### Exercise description
Take the data below and extract the lines from the one with "MCat r1 r2 s1" to the one with "Definition emailRegex : regex", inclusive, exactly as written.

### Dataset entries
(** C8, at a "copy" action on a context whose only object is creatable. *)
Lemma allow_copy_witness :
  let creatable :=
    {| getCapability := λ name,
         if String.eqb name "type"
         then Some {| hasFeature := λ f, String.eqb f "creation" |}
         else None |} in
  allow {| getMetadata := {| key := Some "copy" |} |}
        {| context_selectedObject := None;
           context_domainObject := Some creatable |} = true.
Proof.
  intros creatable.
  apply (proj2 (allow_copy {| getMetadata := {| key := Some "copy" |} |}
                  {| context_selectedObject := None;
                     context_domainObject := Some creatable |})).
  - reflexivity.
  - exists creatable, {| hasFeature := λ f, String.eqb f "creation" |}.
    split; [by right | by split].
Defined.

End CopyPolicyFacts.

(** ** The table configuration *)

Module TableConfigurationFacts.
Import JS TableConfiguration TableExamples StringFacts.

Section Facts.
Context {DomainMetadata RangeMetadata Formatter TelemetryObject Datum V : Type}.
Local Abbreviation column := (column DomainMetadata RangeMetadata Formatter).
Local Abbreviation metadatum := (metadatum DomainMetadata RangeMetadata).
Local Abbreviation TableConfiguration :=
  (TableConfiguration DomainMetadata RangeMetadata Formatter V).
Local Abbreviation columnValue := (columnValue V).
Implicit Types (self : TableConfiguration) (metadata : list metadatum).
Implicit Types (columnConfig : gmap string bool).

(** *** buildColumns *)

Lemma foldl_domains self (ds : list DomainMetadata) :
  foldl (λ self d,
      addColumn (DomainColumn d (telemetryFormatter self)) None self) self ds =
  set_columns
    (columns self ++ ((λ d, DomainColumn d (telemetryFormatter self)) <$> ds))
    self.
Proof.
  revert self. induction ds as [|d ds IH]; intros self; simpl.
  - rewrite app_nil_r. by destruct self.
  - rewrite IH. simpl. by rewrite <- app_assoc.
Qed.
(** What [_update_major_gridlines] does once the slot is filled. *)
Definition update_major_rest (kw : kwargs) : M unit :=
  a ← get_self;
  let gl := _gridlines_major a in
  CartopyAxes._update_gridlines gl "major" (arg "longrid" kw) (arg "latgrid" kw);;
  when (not_none (arg "labelpad" kw))
    (py_setattr gl "xpadding" (arg "labelpad" kw);;
     py_setattr gl "ypadding" (arg "labelpad" kw));;
  when (not_none (arg "loninline" kw)) (py_setattr gl "x_inline" (arg "loninline" kw));;
  when (not_none (arg "latinline" kw)) (py_setattr gl "y_inline" (arg "latinline" kw));;
  when (not_none (arg "rotate_labels" kw))
    (py_setattr gl "rotate_labels" (arg "rotate_labels" kw));;
  xformatter ← _GeoAxis.get_major_formatter Lon;
  py_setattr gl "xformatter" xformatter;;
  yformatter ← _GeoAxis.get_major_formatter Lat;
  py_setattr gl "yformatter" yformatter;;
  e ← get_env;
  p ← CartopyAxes.projection;
  '(latarray, lonarray) ←
    (if version_ltb (_version_cartopy e) v0_18 &&
        negb (isinstance_any p ["cartopy.crs.Mercator"; "cartopy.crs.PlateCarree"])
     then
       latarray ← CartopyAxes.drop_labels (type_name p) (arg "latarray" kw);
       lonarray ← CartopyAxes.drop_labels (type_name p) (arg "lonarray" kw);
       mret (latarray, lonarray)
     else mret (arg "latarray" kw, arg "lonarray" kw));
  CartopyAxes.toggle_from_arrays gl latarray lonarray.

(** What [_update_minor_gridlines] does once the slot is filled. *)
Definition update_minor_rest (longrid latgrid : pyval) : M unit :=
  a ← get_self;
  let gl := _gridlines_minor a in
  CartopyAxes._update_gridlines gl "minor" longrid latgrid.

(** Repeated calls of [format] on one axes, whatever each call returns. *)
Definition run_formats (calls : list kwargs) (w : World) : World :=
  fold_left (fun w kw => snd (CartopyAxes.format kw w)) calls w.

(** * Worlds and predicates of the further properties *)

(** Worlds for the witnesses. *)
Module Sample2.

(** The outside answers every call with [v]. *)
Definition answering (v : pyval) (a : Axes) : World :=
  mkWorld (Sample.environment true true) a ∅ [] (fun _ => Ok v).
(** * apply4me-backend: the submission service

    A shallow embedding of the four Express servers of the repository
    and the properties of their request handlers.

    - [Validating] embeds the first server of [src/unnamed/part_000]
      (memory storage for uploads, 5 MB limit, field validation, health
      endpoint, fallback error middleware).
    - [Disk] embeds the handler shared verbatim by [src/server.js],
      [src/unnamed/part_001] and the second server of
      [src/unnamed/part_000] (disk storage, no validation).

    Express, multer and Mongoose are dependencies; what the handlers
    observe of them is modelled explicitly and named where it is
    introduced. *)

From Stdlib Require Import NArith ZArith Lia Bool Ascii String.
From stdpp Require Import gmap strings list pretty.

Open Scope N_scope.

(** ** JavaScript strings

    A JavaScript string is a sequence of UTF-16 code units; [trim] and
    a regular expression without the [u] flag both work on code
    units. *)

Definition jsstring := list N.

(** An ASCII literal as a JavaScript string. *)
Fixpoint js (s : string) : jsstring :=
  match s with
  | EmptyString => []
  | String a s' => N_of_ascii a :: js s'
  end.

(** ECMAScript WhiteSpace and LineTerminator code units: the set that
    [String.prototype.trim] strips and that [\s] matches. *)
Definition isWhiteSpace (c : N) : bool :=
  existsb (N.eqb c)
    [9; 10; 11; 12; 13; 32; 160; 5760; 8232; 8233; 8239; 8287; 12288; 65279]
  || ((8192 <=? c) && (c <=? 8202)).

Fixpoint trimStart (s : jsstring) : jsstring :=
  match s with
  | [] => []
  | c :: s' => if isWhiteSpace c then trimStart s' else s
  end.

Definition trimEnd (s : jsstring) : jsstring := rev (trimStart (rev s)).

(** [s.trim()] *)
Definition trim (s : jsstring) : jsstring := trimEnd (trimStart s).

(** ** Regular expressions

    The fragment of the regular-expression language that the source
    uses: literals, negated character classes, concatenation and [+],
    anchored at both ends. [test] decides membership with Brzozowski
    derivatives; [Matches] is the language the expression denotes. *)

Inductive cclass :=
| Lit (c : N)                        (* a literal character *)
| NoneOf (space : bool) (cs : list N). (* [^...]: \s when [space], and [cs] *)

Definition in_class (k : cclass) (c : N) : bool :=
  match k with
  | Lit c' => c =? c'
  | NoneOf space cs => negb ((space && isWhiteSpace c) || existsb (N.eqb c) cs)
  end.

Inductive regex :=
| Void
| Eps
| Atom (k : cclass)
| Cat (r1 r2 : regex)
| Alt (r1 r2 : regex)
| Star (r : regex).

(** [r+] *)
Definition Plus (r : regex) : regex := Cat r (Star r).

Inductive Matches : regex -> jsstring -> Prop :=
| MEps : Matches Eps []
| MAtom k c : in_class k c = true -> Matches (Atom k) [c]
| MCat r1 r2 s1 s2 :
    Matches r1 s1 -> Matches r2 s2 -> Matches (Cat r1 r2) (s1 ++ s2)
| MAltL r1 r2 s : Matches r1 s -> Matches (Alt r1 r2) s
| MAltR r1 r2 s : Matches r2 s -> Matches (Alt r1 r2) s
| MStar0 r : Matches (Star r) []
| MStarS r s1 s2 :
    Matches r s1 -> Matches (Star r) s2 -> Matches (Star r) (s1 ++ s2).

Fixpoint nullable (r : regex) : bool :=
  match r with
  | Void => false
  | Eps => true
  | Atom _ => false
  | Cat r1 r2 => nullable r1 && nullable r2
  | Alt r1 r2 => nullable r1 || nullable r2
  | Star _ => true
  end.

Fixpoint deriv (c : N) (r : regex) : regex :=
  match r with
  | Void => Void
  | Eps => Void
  | Atom k => if in_class k c then Eps else Void
  | Cat r1 r2 =>
      if nullable r1 then Alt (Cat (deriv c r1) r2) (deriv c r2)
      else Cat (deriv c r1) r2
  | Alt r1 r2 => Alt (deriv c r1) (deriv c r2)
  | Star r' => Cat (deriv c r') (Star r')
  end.

(** [/^r$/.test(s)] *)
Fixpoint test (r : regex) (s : jsstring) : bool :=
  match s with
  | [] => nullable r
  | c :: s' => test (deriv c r) s'
  end.

Definition AT : N := 64.   (* @ *)
Definition DOT : N := 46.  (* . *)

(** [[^\s@]] *)
Definition notSpaceAt : cclass := NoneOf true [AT].

(** [const emailRegex = /^[^\s@]+@[^\s@]+\.[^\s@]+$/;] *)
Definition emailRegex : regex :=
  Cat (Plus (Atom notSpaceAt))
    (Cat (Atom (Lit AT))
       (Cat (Plus (Atom notSpaceAt))
          (Cat (Atom (Lit DOT)) (Plus (Atom notSpaceAt))))).

(** The pattern as the specification words it: "one or more
    non-space/non-@ characters, @, one or more non-space/non-@
    characters, ., one or more non-space characters". *)
Definition notSpace : cclass := NoneOf true [].

Definition spec_email_pattern : regex :=
  Cat (Plus (Atom notSpaceAt))
    (Cat (Atom (Lit AT))
       (Cat (Plus (Atom notSpaceAt))
          (Cat (Atom (Lit DOT)) (Plus (Atom notSpace))))).

(** The shape of an address the source's expression accepts, stated
    without regular expressions. *)
Definition plain (c : N) : Prop := isWhiteSpace c = false /\ c <> AT.

Definition EmailShape (s : jsstring) : Prop :=
  exists l d t : jsstring,
    s = l ++ AT :: d ++ DOT :: t /\
    l <> [] /\ d <> [] /\ t <> [] /\
    Forall plain l /\ Forall plain d /\ Forall plain t.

### Solution to this problem
| MCat r1 r2 s1 s2 :
    Matches r1 s1 -> Matches r2 s2 -> Matches (Cat r1 r2) (s1 ++ s2)
| MAltL r1 r2 s : Matches r1 s -> Matches (Alt r1 r2) s
| MAltR r1 r2 s : Matches r2 s -> Matches (Alt r1 r2) s
| MStar0 r : Matches (Star r) []
| MStarS r s1 s2 :
    Matches r s1 -> Matches (Star r) s2 -> Matches (Star r) (s1 ++ s2).

Fixpoint nullable (r : regex) : bool :=
  match r with
  | Void => false
  | Eps => true
  | Atom _ => false
  | Cat r1 r2 => nullable r1 && nullable r2
  | Alt r1 r2 => nullable r1 || nullable r2
  | Star _ => true
  end.

Fixpoint deriv (c : N) (r : regex) : regex :=
  match r with
  | Void => Void
  | Eps => Void
  | Atom k => if in_class k c then Eps else Void
  | Cat r1 r2 =>
      if nullable r1 then Alt (Cat (deriv c r1) r2) (deriv c r2)
      else Cat (deriv c r1) r2
  | Alt r1 r2 => Alt (deriv c r1) (deriv c r2)
  | Star r' => Cat (deriv c r') (Star r')
  end.

(** [/^r$/.test(s)] *)
Fixpoint test (r : regex) (s : jsstring) : bool :=
  match s with
  | [] => nullable r
  | c :: s' => test (deriv c r) s'
  end.

Definition AT : N := 64.   (* @ *)
Definition DOT : N := 46.  (* . *)

(** [[^\s@]] *)
Definition notSpaceAt : cclass := NoneOf true [AT].

(** [const emailRegex = /^[^\s@]+@[^\s@]+\.[^\s@]+$/;] *)
Definition emailRegex : regex :=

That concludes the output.